Northfolk logoThe Northfolk Project

Field Guide


Field Guide to the Deep History Coast


Parking: On severed remnant of old Coast Road (leading to Clifton Way) off the B1159 (TG 253406). Free parking in Clifton Way.

Access: Footpath down the fisherman's slope in Overstrand village (TG 248411) or a slip road from Clifton Way SE of Overstrand (on foot only)(TG 253406).


Chalk Rafts

A chalk 'raft' dipping to the left and into the cliffA marl band within the chalk at Overstrand.

If you are approaching this section down the slip road from Coast Road/Clifton Way, you will pass exposures of Chalk on your left. They are glacial 'rafts', embedded in till, that have been displaced from their natural position just below sea level by the bulldozing power of glaciers in the Anglian ice advance. These orientation of these blocks differ however from those further 'down ice' at Sidestrand, in that they are dipping eastwards and southwards and they exhibit normal faulting, as opposed to thrusting. They are half a kilometre 'up ice' from the ice margin and represent an extensional deformation regime and have been affected by over-riding ice.

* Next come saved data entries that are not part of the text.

(* ===== verification/CacheFacts.v ===== *)
(** * Correctness of the step cache

    The key encoding is injective up to the order of the inputs, eligibility
    is one-directional, and the stored outputs come back whole or not at all. *)

From S2P Require Import Prelude Bytes Proto Cache.

(** ** The digest order is total, so sorting is canonical *)

Lemma cmpString_compare a b :
  cmpString a b = match String.compare a b with Lt => -1 | Eq => 0 | Gt => 1 end.
Proof.
  unfold cmpString, String.ltb. rewrite (String.compare_antisym a b).
  by destruct (String.compare b a).
Qed.

Lemma cmpString_antisym a b : cmpString b a = - cmpString a b.
Proof.
  rewrite !cmpString_compare, (String.compare_antisym b a). by destruct (String.compare a b).
Qed.

Lemma cmpString_eq a b : cmpString a b = 0 ↔ a = b.
Proof.
  split.
  - rewrite cmpString_compare. pose proof (String.compare_eq_iff a b) as H.
    destruct (String.compare a b); auto; lia.
  - intros ->. pose proof (cmpString_antisym b b). lia.
Qed.

Lemma cmpString_le a b : cmpString a b ≤ 0 ↔ String.le a b.
Proof.
  rewrite cmpString_compare. unfold String.le, String.leb.
  destruct (String.compare a b); simpl; split; intros; (done || lia).
Qed.

Lemma digest_le_alt a b :
  digest_le a b ↔
  (d_algo a = d_algo b ∧ String.le (d_hex a) (d_hex b))
  ∨ (d_algo a ≠ d_algo b ∧ String.le (d_algo a) (d_algo b)).
Proof.
  unfold digest_le, compareDigest. rewrite <-!cmpString_le, <-!cmpString_eq.
  case_decide; intuition lia.
Qed.

#[export] Instance digest_le_total : Total digest_le.
Proof.
  intros a b. rewrite !digest_le_alt. destruct (decide (d_algo a = d_algo b)) as [E|E].
  - rewrite E. destruct (total String.le (d_hex a) (d_hex b)); auto.
  - destruct (total String.le (d_algo a) (d_algo b)); [left|right]; right; auto.
Qed.

#[export] Instance digest_le_trans : Transitive digest_le.
Proof.
  intros a b c. rewrite !digest_le_alt.
  intros [[E1 H1]|[E1 H1]] [[E2 H2]|[E2 H2]].
  - left. split; [congruence|by etrans].
  - right. by rewrite E1.
  - right. by rewrite <-E2.
  - right. split; [|by etrans]. intros E. apply E1. rewrite <-E in H2.
    by apply (anti_symm String.le).
Qed.

#[export] Instance digest_le_antisym : AntiSymm (=) digest_le.
Proof.
  intros [a1 a2] [b1 b2]. rewrite !digest_le_alt. simpl.
  intros [[E1 H1]|[E1 H1]] [[E2 H2]|[E2 H2]]; try congruence.
  - subst. f_equal. by apply (anti_symm String.le).
  - destruct E1. by apply (anti_symm String.le).
Qed.

Lemma sort_digests_perm l : sort_digests l ≡ₚ l.
Proof. apply merge_sort_Permutation. Qed.

Lemma sort_digests_unique l1 l2 : sort_digests l1 = sort_digests l2 ↔ l1 ≡ₚ l2.
Proof.
  split.
  - intros E. by rewrite <-(sort_digests_perm l1), E, sort_digests_perm.
  - intros Hp. apply (StronglySorted_unique digest_le).
    + apply StronglySorted_merge_sort; apply _.
    + apply StronglySorted_merge_sort; apply _.
    + by rewrite !sort_digests_perm.
Qed.

#[export] Instance sort_digests_proper : Proper ((≡ₚ) ==> (=)) sort_digests.
Proof. intros l1 l2. apply sort_digests_unique. Qed.

(** ** The key material can be read apart one way only *)

(** Everything a key is computed from has a length Go can represent. *)
Definition digest_fits (d : Digest) : Prop := len64 (d_algo d) ∧ len64 (d_hex d).

Record key_fits (plugin env : string) (inputs : list Digest) (lock : gmap string string) : Prop :=
  { fits_plugin : len64 plugin;
    fits_env : len64 env;
    fits_inputs : Forall digest_fits inputs;
    fits_count : Z.of_nat (length inputs) < two63;
    fits_lock : map_Forall (λ n v, len64 n ∧ len64 v) lock;
    fits_locks : Z.of_nat (size lock) < two63 }.

Lemma write_digests_inj l1 l2 x y :
  length l1 = length l2 → Forall digest_fits l1 → Forall digest_fits l2 →
  write_digests l1 +:+ x = write_digests l2 +:+ y → l1 = l2 ∧ x = y.
Proof.
  revert l2. induction l1 as [|[a1 h1] l1 IH]; intros [|[a2 h2] l2] Hlen H1 H2; try done.
  apply Forall_cons in H1 as [[? ?] F1]. apply Forall_cons in H2 as [[? ?] F2]. cbn [write_digests foldr d_algo d_hex]. rewrite !string_app_assoc.
  injection Hlen as Hlen. simpl in *.
  intros [-> [-> [-> ->]%IH]%frame_inj]%frame_inj; auto.
Qed.

Lemma lock_names_spec lock n : n ∈ lock_names lock ↔ is_Some (lock !! n).
Proof. unfold lock_names. by rewrite elem_of_sort_strings, elem_of_elements, elem_of_dom. Qed.

Lemma lock_names_length lock : length (lock_names lock) = size lock.
Proof.
  unfold lock_names. rewrite sort_strings_perm.
  change (length (elements (dom lock))) with (size (dom lock)). apply size_dom.
Qed.

Lemma write_lock_inj m1 m2 l1 l2 :
  length l1 = length l2 →
  Forall (λ n, len64 n ∧ len64 (default "" (m1 !! n))) l1 →
  Forall (λ n, len64 n ∧ len64 (default "" (m2 !! n))) l2 →
  write_lock m1 l1 = write_lock m2 l2 →
  l1 = l2 ∧ ∀ n, n ∈ l1 → default "" (m1 !! n) = default "" (m2 !! n).
Proof.
  revert l2. induction l1 as [|n l1 IH]; intros [|n2 l2] Hlen H1 H2; try done.
  { intros _. split; [done|]. by intros n ?%elem_of_nil. }
  apply Forall_cons in H1 as [[? ?] F1]. apply Forall_cons in H2 as [[? ?] F2].
  cbn [write_lock foldr].
  intros [-> [Ev [-> Hrest]%IH]%frame_inj]%frame_inj; auto. split; [done|].
  intros n [->|Hn]%elem_of_cons; auto.
Qed.

Lemma lock_fits_names m :
  map_Forall (λ n v, len64 n ∧ len64 v) m →
  Forall (λ n, len64 n ∧ len64 (default "" (m !! n))) (lock_names m).
Proof.
  intros Hm. apply Forall_forall. intros n [v Hv]%lock_names_spec.
  rewrite Hv. by apply Hm.
Qed.

Lemma lock_names_values_eq m1 m2 :
  lock_names m1 = lock_names m2 →
  (∀ n, n ∈ lock_names m1 → default "" (m1 !! n) = default "" (m2 !! n)) → m1 = m2.
Proof.
  intros En Ev. apply map_eq. intros n.
  destruct (m1 !! n) as [v|] eqn:E1.
  - assert (Hn : n ∈ lock_names m1) by (apply lock_names_spec; by rewrite E1).
    specialize (Ev n Hn). rewrite En in Hn. apply lock_names_spec in Hn as [w E2].
    rewrite E1, E2 in Ev. simpl in Ev. congruence.
  - destruct (m2 !! n) as [w|] eqn:E2; [|done]. exfalso.
    assert (Hn : n ∈ lock_names m2) by (apply lock_names_spec; by rewrite E2).
    rewrite <-En in Hn. apply lock_names_spec in Hn as [? ?]. congruence.
Qed.

Lemma key_material_perm p e i1 i2 m : i1 ≡ₚ i2 → key_material p e i1 m = key_material p e i2 m.
Proof. unfold key_material. intros E. by rewrite (sort_digests_proper _ _ E), E. Qed.

Lemma sorted_inputs_fit inputs : Forall digest_fits inputs → Forall digest_fits (sort_digests inputs).
Proof. by rewrite sort_digests_perm. Qed.

Lemma key_material_inj p1 e1 i1 m1 p2 e2 i2 m2 :
  key_fits p1 e1 i1 m1 → key_fits p2 e2 i2 m2 →
  key_material p1 e1 i1 m1 = key_material p2 e2 i2 m2 ↔
  p1 = p2 ∧ e1 = e2 ∧ i1 ≡ₚ i2 ∧ m1 = m2.
Proof.
  intros [Fp1 Fe1 Fi1 Fc1 Fl1 Fn1] [Fp2 Fe2 Fi2 Fc2 Fl2 Fn2]. split; cycle 1.
  { intros (-> & -> & Hp & ->). by apply key_material_perm. }
  unfold key_material. intros H%string_app_inj_l.
  apply frame_inj in H as [-> H]; [|done..]. apply frame_inj in H as [-> H]; [|done..].
  apply be64_app_inj in H as [Hlen H]; [|unfold two63, two64 in *; lia..].
  apply write_digests_inj in H as [Hs H]; [|by rewrite !sort_digests_perm; lia
    |by apply sorted_inputs_fit..].
  rewrite !lock_names_length in H.
  apply be64_app_inj in H as [Hn H]; [|unfold two63, two64 in *; lia..].
  apply write_lock_inj in H as [En Ev];
    [|rewrite !lock_names_length; lia|by apply lock_fits_names..].
  split_and!; [done..|by apply sort_digests_unique|by apply lock_names_values_eq].
Qed.

(** ** The stored form *)

Lemma effectReason_empty c : effectReason c = "" ↔ c = EFFECT_CLASS_PURE.
Proof. by destruct c. Qed.

Lemma leaseReason_empty l : leaseReason l = "" ↔ l = LeaseStep.
Proof. unfold leaseReason. repeat case_decide; subst; by split. Qed.

Lemma string_app_empty a b : a +:+ b = "" → a = "" ∧ b = "".
Proof. by destruct a. Qed.

Lemma take_8_be64 n s : take_string 8 (be64 n +:+ s) = Some (be64 n, s).
Proof. rewrite <-(be64_length n) at 1. apply take_string_app. Qed.

Lemma take_8_frame m s :
  take_string 8 (frame m +:+ s) = Some (be64 (Z.of_nat (String.length m)), m +:+ s).
Proof. unfold frame. by rewrite string_app_assoc, take_8_be64. Qed.

(** A stored entry: a count, then that many framed messages. *)
Definition entry_of (messages : list string) : string :=
  be64 (Z.of_nat (length messages)) +:+ foldr (λ m acc, frame m +:+ acc) "" messages.

Definition frames (messages : list string) : string :=
  foldr (λ m acc, frame m +:+ acc) "" messages.

Lemma frames_snoc ms m : frames (ms ++ [m]) = frames ms +:+ frame m.
Proof.
  unfold frames. induction ms as [|x ms IH]; cbn [foldr app]; [apply string_app_nil_r|].
  by rewrite IH, string_app_assoc.
Qed.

The boundary between the Campanian and Maastrichtian stages of the Upper Cretaceous occurs within the illustrated exposure, so this is the best place in Norfolk to study it.

Cromer Forest-bed

Section exposed in the lower cliff east of Overstrand, showing tidal laminated sediments of the Cromer Forest Bed. John Clayden for scale. The sediments in the lower cliff belong to the Cromer Forest-bed Formation and are of lower Middle Pleistocene age (Pastonian, Beestonian and Cromerian stages). Over these are glacial sediments - glaciotectonised tills and glacial lake clays (rhythmites). Due to slumping of the cliff the section shown here is rarely exposed for long. Tidal laminated sediments of clay interbedded with sand shows conspicuous ripplemarks in side section. Collector John Clayden for scale, 1986.

An unusual scouring tide revealed Pastonian sediments in 1987

This is a rare picture of the foreshore to the east of Overstrand promenade in the 1980s. The beach was exceptionally scoured to reveal Pastonian sediments comprising clays interbedded with ferruginous sands and gravels, among which is the so-called Elephant Bed on account of the numerous fossil remains it has yielded.


Stabilisation of the cliff at Clifton Way using geoengineering techniques

The structural geology of the cliffs at Overstrand is predominantly one of low angle thrusts developed in glacial materials, with movement especially active where there are glacial lake clays. With a sense of vergence from the west to the east the thrusts have piled up glacial materials, with slippage planes dipping to the north (obliquely to the coast). That means, there are steep planes of weakness in the cliff dipping northwards. Once the toe of the cliff has been eroded by the sea they are liable to slide seawards again, especially when wet. This is exactly what happened in the 1990s, when a very active landslip developed in the vicinity of the sliproad that ran from Clifton Way to the beach. A deep gully developed that destroyed the road and threatened a small housing estate a little way back from the cliff edge.

A major scheme was undertaken very successfully by North Norfolk District Council to stabilise the cliff. This involved a combination of techniques. Firstly bolstering the foot of the cliff with rock armour of larvikite, which simultaneously dammed the flow of slurried clay at the bottom of the slip and also prevented the sea from removing the talus at the toe; then covering the active slip area with geotextile and ballast material with a network of drainage channels to take away rainwater that would otherwise penetrate the ground and remobilise the slippery clays. The area was then seeded with grass.

The scheme was completed in 1995 and has stabilised the landslip very successfully to date. It is interested to note that while it was fully funded in 1995 the rules have since changed and such a scheme would not be funded today.